Pornland and Purity Culture: A Tale of Two Impossible Demands

A friend and I have been having a very interesting discussion this morning about a New Yorker article published yesterday called “A Sociologist of Religion on Protestants, Porn, and the “Purity Industrial Complex.” It’s a clunky title for what is a fascinating examination of how internet porn is affecting conservative Christians (who tend to have strong moral convictions in this area). In short, it’s leading to depression and unhappiness, it’s disrupting marriages, and it’s destabilizing communities. But is all of this because of the nature of porn itself, and the way it has been thoroughly normalized and made easily accessible in our culture? Or is it the impossible moral demands that these Christian communities make on their adherents?

The sociologist interviewed in the article would lean, it seems, toward the latter. The main factor is the repressive and restrictive moral culture of conservative Christianity. Statistics show that conservative Christians access porn at roughly the same rate as everyone else, yet the effect that it has on them is markedly different:

[Y]ou have this fascinating paradox of a group of people who hate pornography morally. They want to eradicate it from the world. And yet, statistically, they will view it slightly less often than your average American. And so you have this paradoxical situation of a group of people who collectively hate it, and yet, as individuals, they semi-regularly watch it. Especially the men. What are the consequences of that kind of incongruence in their lives?

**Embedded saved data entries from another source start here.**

(** C17: a remote bus that goes away leaves no stub behind.  In every state the
    program can reach with any number of connections, and whatever addresses
    sockets and stubs get, each peer belongs to an open socket, and the tree of
    its stubs is in order and has exactly its nodes.  When the end of a socket is
    reported, the callback comes back with 0; every stub of the connection is
    taken off the local bus, once and in order; the peer is gone and the others
    are as they were.  In the table the first client that names the socket, if
    any, is dropped if its removal was asked for and otherwise waits two seconds
    for its next try, while all others stay as they are: this is the client of
    the socket, unless the socket has the address of a closed one that a client
    before it still names (C2). *)
Theorem closed_connection_cleaned `{AvlTree, JsonC, LibUbox} (peer_name : lws -> string) (mac_prefix : bool)
    (leases : option (list string)) (inet_pton : address_family -> string -> Z) (s : proxies) (live : gset lws)
    (w : lws) :
  px_reachable peer_name mac_prefix leases inet_pton (s, live) ->
  (forall v r, px_peers s !! v = Some r ->
     v ∈ live /\ StronglySorted key_lt (r_tree r) /\ forall k, k ∈ r_tree r <-> is_Some (r_nodes r !! k)) /\
  exists s', ws_ubusproxy_cb peer_name mac_prefix leases w LWS_CALLBACK_CLIENT_CLOSED s = Some (0, s') /\
    px_peers s' !! w = None /\ (forall v, v <> w -> px_peers s' !! v = px_peers s !! v) /\
    px_bus s' = px_bus s ++ match px_peers s !! w with
                            | Some r => r_out r ++ (RemoveObject <$> r_tree r)
                            | None => []
                            end /\
    ((forall c, c ∈ clients (px_table s) -> wsi c <> Some w) /\
       clients (px_table s') = clients (px_table s) \/
     exists l1 c l2, clients (px_table s) = l1 ++ c :: l2 /\
       (forall x, x ∈ l1 -> wsi x <> Some w) /\ wsi c = Some w /\
       clients (px_table s') = l1 ++
         (if bool_decide (state c = CONNECTION_STATE_TEARINGDOWN) then []
          else [set_timer (Some 2000) (set_count 0 (set_state CONNECTION_STATE_DISCONNECTED c))]) ++ l2).
Proof.
  intros Hr. pose proof (px_reachable_inv _ _ _ _ s live Hr) as Hi. split.
  - intros v r Hv. split; [exact (pi_live _ _ Hi v r Hv)|]. by destruct (pi_stubs _ _ Hi v r Hv).
  - destruct (closed_run s live w Hi) as (s' & Hrun & _ & Hp & Hb & Hc).
    exists s'. split; [exact Hrun|]. rewrite Hp, lookup_delete_eq. split_and!; try done.
    + intros v Hv. by rewrite lookup_delete_ne.
    + rewrite Hc. destruct (proxy_closed_split w (px_table s)) as [?|(l1 & c & l2 & E1 & E2 & E3 & E4)]; [by left|right].
      exists l1, c, l2. split_and!; try done. rewrite E4. f_equal. f_equal. unfold closed_client.
      case_bool_decide as E; [by rewrite E|]. by destruct (state c).
Qed.

(** A client added, connected, past the handshake and with one stub. *)
Definition px_run (w : lws) (reason : lws_callback_reason) (s : proxies) : proxies :=
  match ws_ubusproxy_cb (H := list_avl) (H0 := ref_jsonc) (H1 := ref_libubox) (fun _ => "10.0.0.2") false None w reason s with
  | Some (_, s') => s'
  | None => s
  end.

Definition px1 : proxies := px_run 1%nat (LWS_CALLBACK_CLIENT_ESTABLISHED true None) (Proxies one_connecting ∅ []).
Definition px2 : proxies := px_run 1%nat (LWS_CALLBACK_CLIENT_RECEIVE (reply 1 [JInt 0])) px1.
Definition px3 : proxies :=
  px_run 1%nat (LWS_CALLBACK_CLIENT_RECEIVE (reply 2 [JInt 0; JObject [("net", ex_sig)]])) px2.
(** The loop from position [k] on: it stops, removes stale clients only, and the
    first of them certainly. *)
Lemma clean_loop_spec owsd_id max l n fuel k :
  owsd_id <> 0 -> StronglySorted by_index l -> (forall c, c ∈ l -> 0 <= index c) ->
  Forall int_fields l -> (length l - k <= n)%nat -> (n <= fuel)%nat ->
  exists sel, clean_loop owsd_id fuel max (JArray (json_client <$> l)) (Z.of_nat k) = Some (removal <$> sel) /\
    sel `sublist_of` filter (stale_client max) (drop k l) /\
    head sel = head (filter (stale_client max) (drop k l)).
Proof.
  intros Hid Hs Hn Hf. revert fuel k. induction n as [|n IH]; intros fuel k Hk Hfuel.
  - exists []. rewrite drop_ge by lia. split; [|done].
    destruct fuel; simpl; rewrite array_length_array, length_fmap, (proj2 (Z.leb_le _ _)) by lia; done.
  - destruct (decide (length l <= k)%nat) as [Hge|Hlt].
    { apply (IH fuel k); lia. }
    destruct (lookup_lt_is_Some_2 l k ltac:(lia)) as [c Hc].
    assert (c ∈ l) as Hin by (by eapply list_elem_of_lookup_2).
    rewrite Forall_forall in Hf. pose proof (position_le_index l k c Hs Hn Hc) as Hpos.
    rewrite (drop_S l c k Hc), filter_cons. destruct fuel as [|fuel]; [lia|]. cbn [clean_loop].
    rewrite array_length_array, length_fmap, (proj2 (Z.leb_gt _ _)) by lia.
    rewrite get_idx_array, list_lookup_fmap, Nat2Z.id, Hc. cbv zeta. simpl default.
    rewrite json_client_count by auto. change (is_null (json_client c)) with false. cbv iota.
    destruct (decide (stale_client max c)) as [Hst|Hst]; unfold stale_client in Hst.
    + rewrite (proj2 (Z.leb_gt _ _)) by lia. rewrite json_client_index by auto.
      specialize (Hn c Hin).
      destruct (IH fuel (S (Z.to_nat (index c)))) as (sel & E & Hsub & _); [lia..|].
      replace (Z.of_nat (S (Z.to_nat (index c)))) with (index c + 1) in E by lia. rewrite E.
      exists (c :: sel). rewrite (proj2 (Z.leb_le _ _)) by done.
      unfold owsd_remove_client. rewrite (proj2 (Z.eqb_neq _ _)) by done.
      split; [done|]. split; [|done]. apply sublist_skip. etrans; [exact Hsub|].
      apply sublist_filter_mono. assert (S k <= S (Z.to_nat (index c)))%nat as Hle by lia.
      replace (S (Z.to_nat (index c))) with (S k + (S (Z.to_nat (index c)) - S k))%nat by lia.
      rewrite <- drop_drop. apply sublist_drop.
    + rewrite (proj2 (Z.leb_le _ _)) by lia.
      replace (Z.of_nat k + 1) with (Z.of_nat (S k)) by lia. apply IH; lia.
Qed.
End cleaner.

(** ** The removals, on the side of owsd *)

(** The table after the removal of some of its clients. *)
Definition without (sel : list client_connection_info) (c : client_connection_info)
  : option client_connection_info :=
  if decide (index c ∈ index <$> sel) then (manage_remove_client c).1 else Some c.

Lemma manage_remove_index c c' : (manage_remove_client c).1 = Some c' -> index c' = index c.
Proof. unfold manage_remove_client. destruct (state c); simpl; by intros [= <-]. Qed.

Lemma without_index sel c c' : without sel c = Some c' -> index c' = index c.
Proof. unfold without. case_decide; [apply manage_remove_index|by intros [= <-]]. Qed.

Lemma omap_without_nil l : omap (without []) l = l.
Proof. induction l as [|x l IH]; [done|]. cbn. by rewrite IH. Qed.

Section removals.
Context `{LibUbox}.
Variable inet_pton : address_family -> string -> Z.

(** The arguments of a removal, as the method reads them. *)
Lemma parse_removal i :
  0 <= i < 2 ^ 31 ->
  tb_u32 (blobmsg_parse client_remove_policy [("index", BInt32 (u32 i))]) 0 = Some i /\
  tb_string (blobmsg_parse client_remove_policy [("index", BInt32 (u32 i))]) 1 = None.
Proof.
  intros Hi. rewrite (u32_small i) by lia. unfold tb_u32, tb_string. split.
  - rewrite (parse_complete _ _ 0 (Policy "index" BLOBMSG_TYPE_INT32) ("index", BInt32 i));
      [|done|set_solver|done|by right|set_solver].
    simpl. by rewrite get_u32_attr by lia.
  - set (tb := blobmsg_parse _ _).
    destruct (tb !! 1%nat) as [[a|]|] eqn:E; [|done|done].
    apply parse_sound in E as (p & [= <-] & ->%list_elem_of_singleton & ? & _). done.
Qed.

Lemma owsd_remove_run c s :
  0 <= index c -> index c < 2 ^ 31 -> StronglySorted by_index (clients s) ->
  (exists c', c' ∈ clients s /\ index c' = index c) ->
  exists r, owsd_method inet_pton (removal c) s = Some (r, set_clients
    (omap (on (has_index (index c)) (fun c => (manage_remove_client c).1)) (clients s)) s).
Proof.
  intros H0 Hi Hs (c' & Hin & Hc'). unfold owsd_method, removal.
  change (strcmp "remove" "add" =? 0) with false. change (strcmp "remove" "remove" =? 0) with true.
  cbv iota zeta. destruct (parse_removal (index c) ltac:(lia)) as [-> ->].
  unfold remove_client, M_bind, deref, modify, M_ret. rewrite s32_u32 by lia.
  pose proof (remove_index_omap (index c) (clients s) Hs) as Hr.
  destruct (remove_index (index c) (clients s)) as [[l' w]|].
  - destruct Hr as [-> _]. simpl. eauto.
  - by destruct (Hr c' Hin).
Qed.

Lemma without_cons c sel l :
  index c ∉ index <$> sel ->
  omap (without sel) (omap (on (has_index (index c)) (fun c => (manage_remove_client c).1)) l) =
  omap (without (c :: sel)) l.
Proof.
  intros Hni. induction l as [|x l IH]; [done|]. csimpl. rewrite <- IH. clear IH.
  unfold on at 1, has_index at 1, without at 2. rewrite fmap_cons.
  destruct (Z.eqb_spec (index c) (index x)) as [Heq|Hne].
  - rewrite decide_True by (rewrite Heq; left).
    destruct ((manage_remove_client x).1) as [x'|] eqn:E; [|done]. csimpl.
    unfold without at 1. rewrite (manage_remove_index _ _ E), <- Heq, decide_False by done. done.
  - csimpl. unfold without at 1. destruct (decide (index x ∈ index <$> sel)) as [Hin|Hin].
    + rewrite decide_True by (by right). done.
    + rewrite decide_False; [done|]. rewrite elem_of_cons. naive_solver.
Qed.

(** A sequence of removals of different clients of the table. *)
Lemma owsd_removals_run sel s :
  StronglySorted by_index (clients s) -> NoDup (index <$> sel) ->
  Forall (fun c => 0 <= index c < 2 ^ 31 /\ exists c', c' ∈ clients s /\ index c' = index c) sel ->
  owsd_methods inet_pton (removal <$> sel) s =
  Some (tt, set_clients (omap (without sel) (clients s)) s).
Proof.
  revert s. induction sel as [|c sel IH]; intros s Hs Hnd Hf.
  - rewrite omap_without_nil. by destruct s.
  - apply Forall_cons in Hf as [[Hr Hex] Hf]. csimpl in Hnd. csimpl.
    apply NoDup_cons in Hnd as [Hni Hnd].
    unfold owsd_methods. cbn [forM_]. unfold M_bind at 1 2.
    destruct (owsd_remove_run c s) as [r ->]; [lia|lia|done|done|]. unfold M_ret at 1.
    fold (owsd_methods inet_pton (removal <$> sel)).
    set (g := on (has_index (index c)) (fun c => (manage_remove_client c).1)).
    rewrite IH; [simpl; unfold g; by rewrite without_cons|..|done|].
    + apply omap_sorted; [|done]. intros x x' _. unfold g, on. case_match; [apply manage_remove_index|].
      by intros [= <-].
    + apply Forall_forall. intros x Hx. rewrite Forall_forall in Hf. destruct (Hf x Hx) as [? (x' & Hx' & Ei)].
      split; [done|]. exists x'. split; [|done]. simpl. apply list_elem_of_omap. exists x'. split; [done|].
      unfold g, on, has_index. rewrite (proj2 (Z.eqb_neq _ _)); [done|]. intros Heq. apply Hni.
      rewrite Heq, Ei. by apply list_elem_of_fmap_2.
Qed.
End removals.

(** Removing disconnected clients takes them out of the table. *)
Lemma without_disconnected sel l :
  (forall c, c ∈ l -> index c ∈ index <$> sel -> state c = CONNECTION_STATE_DISCONNECTED) ->
  omap (without sel) l = filter (fun c => index c ∉ index <$> sel) l.
Proof.
  induction l as [|c l IH]; intros Hd; [done|]. csimpl. rewrite filter_cons, IH by set_solver.
  unfold without at 1. case_decide as Hin.
  - rewrite decide_False by tauto. unfold manage_remove_client. by rewrite Hd by set_solver.
  - by rewrite decide_True.
Qed.

(** The clients a turn leaves, when the stale ones are disconnected: the stale
    ones get fewer, if there was one, and the others stay. *)
Lemma turn_progress max l sel :
  StronglySorted by_index l ->
  (forall c, c ∈ l -> stale_client max c -> state c = CONNECTION_STATE_DISCONNECTED) ->
  sel `sublist_of` filter (stale_client max) l ->
  head sel = head (filter (stale_client max) l) ->
  exists l', omap (without sel) l = l' /\ l' `sublist_of` l /\
    filter (fun c => ~ stale_client max c) l' = filter (fun c => ~ stale_client max c) l /\
    (length (filter (stale_client max) l') <= pred (length (filter (stale_client max) l)))%nat.
Proof.
  intros Hs Hd Hsub Hhd. eexists. split; [done|].
  assert (forall c, c ∈ l -> index c ∈ index <$> sel -> c ∈ sel /\ stale_client max c) as Hsel.
  { intros c Hc (x & Hx & Hin)%list_elem_of_fmap.
    pose proof (sublist_elem_of _ _ _ Hsub Hin) as [Hst Hxl]%list_elem_of_filter.
    by rewrite (index_inj l c x Hs Hc Hxl Hx). }
  rewrite without_disconnected by (intros c Hc [_ ?]%Hsel; auto).
  split; [apply sublist_filter|]. split.
  - rewrite list_filter_filter. apply filter_ext_in. intros c Hc. split; [tauto|].
    intros Hns. split; [done|]. by intros [_ ?]%(Hsel c Hc).
  - trans (length (filter (fun c => index c ∉ index <$> sel) (filter (stale_client max) l))).
    { rewrite !list_filter_filter.
      rewrite (filter_ext_in (fun c => stale_client max c /\ index c ∉ index <$> sel)
                 (fun c => (index c ∉ index <$> sel) /\ stale_client max c)) by tauto. done. }
    destruct (filter (stale_client max) l) as [|c0 st]; [done|].
    destruct sel as [|x sel]; [done|]. injection Hhd as ->.
    enough (length (filter (fun c => index c ∉ index <$> c0 :: sel) (c0 :: st)) < length (c0 :: st))%nat
      by (simpl in *; lia).
    apply (length_filter_lt _ _ c0); [left|]. csimpl. rewrite elem_of_cons. tauto.
Qed.

(** ** One turn and all turns of the cleaner *)

Section turns.
Context `{JsonC, LibUbox}.
Variable inet_pton : address_family -> string -> Z.
Variable owsd_id : Z.
Hypothesis owsd_found : owsd_id <> 0.

Lemma parse_list_args : tb_u32 (blobmsg_parse client_index_policy []) 0 = None.
Proof.
  unfold tb_u32. set (tb := blobmsg_parse _ _).
  destruct (tb !! 0%nat) as [[a|]|] eqn:E; [|done|done].
  by apply parse_sound in E as (p & _ & ?%not_elem_of_nil & _).
Qed.

Lemma clean_round_eq fuel max s :
  clean_round inet_pton owsd_id fuel max s =
  match clean_stale_clients_cb owsd_id fuel max (list_reply (clients s)) with
  | Some calls => owsd_methods inet_pton calls s
  | None => None
  end.
Proof.
  unfold clean_round, M_bind at 1, owsd_method.
  change (strcmp "list" "add" =? 0) with false. change (strcmp "list" "remove" =? 0) with false.
  change (strcmp "list" "list" =? 0) with true. cbv iota zeta. rewrite parse_list_args.
  unfold M_bind, gets, M_ret, deref. simpl.
  by destruct (clean_stale_clients_cb owsd_id fuel max _).
Qed.

Lemma clean_cb_eq fuel max l :
  prints_as (list_reply l) ->
  clean_stale_clients_cb owsd_id fuel max (list_reply l) =
  clean_loop owsd_id fuel max (JArray (json_client <$> l)) 0.
Proof.
  intros Hp. unfold clean_stale_clients_cb, prints_as in *. cbv zeta. rewrite Hp.
  change (blob_json (BTable (list_reply l))) with
    (JObject [("clients", JArray ((fun a => blob_json a.2) <$> (dump_client <$> l)))]).
  rewrite json_get_object, <- list_fmap_compose. done.
Qed.

Lemma sublist_indexes l sel :
  StronglySorted by_index l -> sel `sublist_of` l -> NoDup (index <$> sel).
Proof.
  intros Hs Hsub. apply (StronglySorted_sub _ _ _ Hsub) in Hs. clear Hsub.
  induction Hs as [|c sel Hs IH Hf]; csimpl; constructor; [|done].
  intros (x & Hx & Hin)%list_elem_of_fmap. rewrite Forall_forall in Hf.
  specialize (Hf x Hin). unfold by_index in Hf. lia.
Qed.

Lemma clean_round_run fuel max s :
  StronglySorted by_index (clients s) -> (forall c, c ∈ clients s -> 0 <= index c) -> Forall int_fields (clients s) -> prints_as (list_reply (clients s)) ->
  (length (clients s) <= fuel)%nat ->
  exists sel, clean_round inet_pton owsd_id fuel max s =
    Some (tt, set_clients (omap (without sel) (clients s)) s) /\
    sel `sublist_of` filter (stale_client max) (clients s) /\
    head sel = head (filter (stale_client max) (clients s)).
Proof using owsd_found.
  intros Hs Hn Hf Hp Hfuel. rewrite clean_round_eq, clean_cb_eq by done.
  destruct (clean_loop_spec owsd_id max (clients s) (length (clients s)) fuel 0)
    as (sel & E & Hsub & Hhd); [done..|lia|done|].
  rewrite drop_0 in Hsub, Hhd. change (Z.of_nat 0) with 0 in E. rewrite E. exists sel. split; [|done].
  assert (sel `sublist_of` clients s) as Hsub' by (etrans; [exact Hsub|apply sublist_filter]).
  apply owsd_removals_run; [done|by eapply sublist_indexes|].
  apply Forall_forall. intros c Hc. pose proof (sublist_elem_of _ _ _ Hsub' Hc) as Hin.
  rewrite Forall_forall in Hf. destruct (Hf c Hin). split; [|by exists c].
  split; [by apply Hn|done].
Qed.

The incongruence, it turns out, is devastating psychologically, relationally, and spiritually. It puts conservative Christians in the unenviable position of either having to stubbornly cling to their antiquated values and constantly feel like they’re moral failures (and unfaithful Christians) or modify/abandon their values. Both are well-traveled roads, although the latter is probably getting heavier traffic these days.

What to do? The friend I was talking with about this has been beaten by the big stick of evangelical sexual purity and so they were a bit more inclined to go with option B. I, on the other hand, have no analogous experience and would be less inclined to jettison moral norms when it comes to porn. Our experience, as always, shapes what and how we see.

I read this article alongside an article that another friend passed along recently called “Growing Up in Pornland: Girls Have Had It with Porn Conditioned Boys.” This piece is more specific to teenagers and young adults. And, as the father of kids growing up in this sexually confused and confusing culture, I obviously have a (grim) personal interest in titles like this. The article is three years old and comes out of Australia, but I think it’s true across the West. And things have probably, if anything, gotten worse over the past three years.

The sexual landscape that the article describes is truly depressing. Paragraph after chilling paragraph, statistic after alarming statistic, interview after heartbreaking interview with young women, assumption after degrading assumption from young men. The article could, in some ways, be summed up in one appalling and utterly unsurprising sentence:

Growing up in a pornified landscape, girls learn that they are service stations for male gratification and pleasure.

Well, yes. What would we expect, I wonder, given our dogmatic commitments to the orthodoxies of unrestrained individual freedom, unbridled capitalism, and a slavish devotion to unshackling ourselves from moral norms and the institutions that have historically promoted them? The idea of a fifteen year-old-girl having to describe as a “fetish” her desire for a guy to make eye contact with her in order to get taken seriously or another girl feeling like sex is the necessary payment for the privilege of getting a boy to sit on a couch and watch a movie with her, not to mention the sexual violence and dehumanization that is being thoroughly normalized by the porn being consumed by young boys is… ominous? disturbing? unnerving? terrifying? Words fail, sometimes.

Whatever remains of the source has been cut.